======== Records to use
Definition require_session (m : MultisigId) : Srv unit :=
  let! a := get in
  if bool_decide (is_Some (dkg_sessions a !! m)) then ret tt else fail (Internal None).

(** [AlreadyExists] when the multisig has a key. *)
Definition refuse_existing_key (m : MultisigId) : Srv unit :=
  let! k := db_call (get_key_package_by_id m) in
  if bool_decide (is_Some k) then fail AlreadyExists else ret tt.

Definition get_dkg_payloads (jwt : option bytes) (multisig_id : Z) : Srv RpcDkgPayloads :=
  validate_jwt jwt ;!
  let m := mkMultisigId multisig_id in
  refuse_existing_key m ;!
  require_session m ;!
  let! now := answer instant in
  dkg_call m (Dkg.on_timeout now) ;!
  log_session m ;!
  let! payloads := send_all m in
  let! timeout := timeout_millis m in
  ret (mkRpcDkgPayloads timeout payloads).

(** The packages of a finished key generation are stored, once. *)
Definition store_final_key (m : MultisigId) : Srv unit :=
  let! a := get in
  match dkg_sessions a !! m ≫= λ s, Dkg.aggregate_key_packages (machine s) with
  | None => ret tt
  | Some (sec_key, pub_key) =>
      let m := default m ((λ s, Dkg.multisig_id (machine s)) <$> dkg_sessions a !! m) in
      let! k := db_call (get_key_package_by_id m) in
      if bool_decide (k = None) then
        db_call (set_key_package_by_id m (stored_key_package sec_key)) ;!
        db_call (set_pubkey_package_by_id m (stored_pubkey_package pub_key)) ;!
        db_call flush
      else ret tt
  end.

Definition new_dkg_payload (jwt : option bytes) (req : RpcDkgPayload) : Srv RpcDkgPayloads :=
  validate_jwt jwt ;!
  let m := mkMultisigId (dp_multisig_id req) in
  let! sender := peer_id (dp_sender req) in
  let! recipient := peer_id (dp_recipient req) in
  let! msg := lift (ok_or (dkg_decode (dp_payload req)) (Internal (Some EDkgDeserialization))) in
  require_session m ;!
  dkg_call m (Dkg.recv (Dkg.mkPayload (id_scalar sender) (id_scalar recipient) msg)) ;!
  log_session m ;!
  let! payloads := send_all m in
  store_final_key m ;!
  let! timeout := timeout_millis m in
  ret (mkRpcDkgPayloads timeout payloads).

(** ** Starting and aborting a key generation *)

Definition SECOND : Z := 1000000000.

(** The members of a multisig by their position. *)
Definition dkg_members (ms : list FedMemberPubKey) : outcome DkgError (gmap FrostId PubKey) :=
  ofold (λ members '(pos, x),
    let? pubkey := ok_or (pubkey_from_str (key x)) (Dkg.BadConfig "invalid federation member public key") in
    Ok (<[id_scalar (frost_id (Z.of_nat pos mod 2 ^ 16)) := pubkey]> members)) ∅ (imap pair ms).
================
Description of the task
Go through the entries and return each line where the word "bytes" occurs.

The answer
Definition get_dkg_payloads (jwt : option bytes) (multisig_id : Z) : Srv RpcDkgPayloads :=
Definition new_dkg_payload (jwt : option bytes) (req : RpcDkgPayload) : Srv RpcDkgPayloads :=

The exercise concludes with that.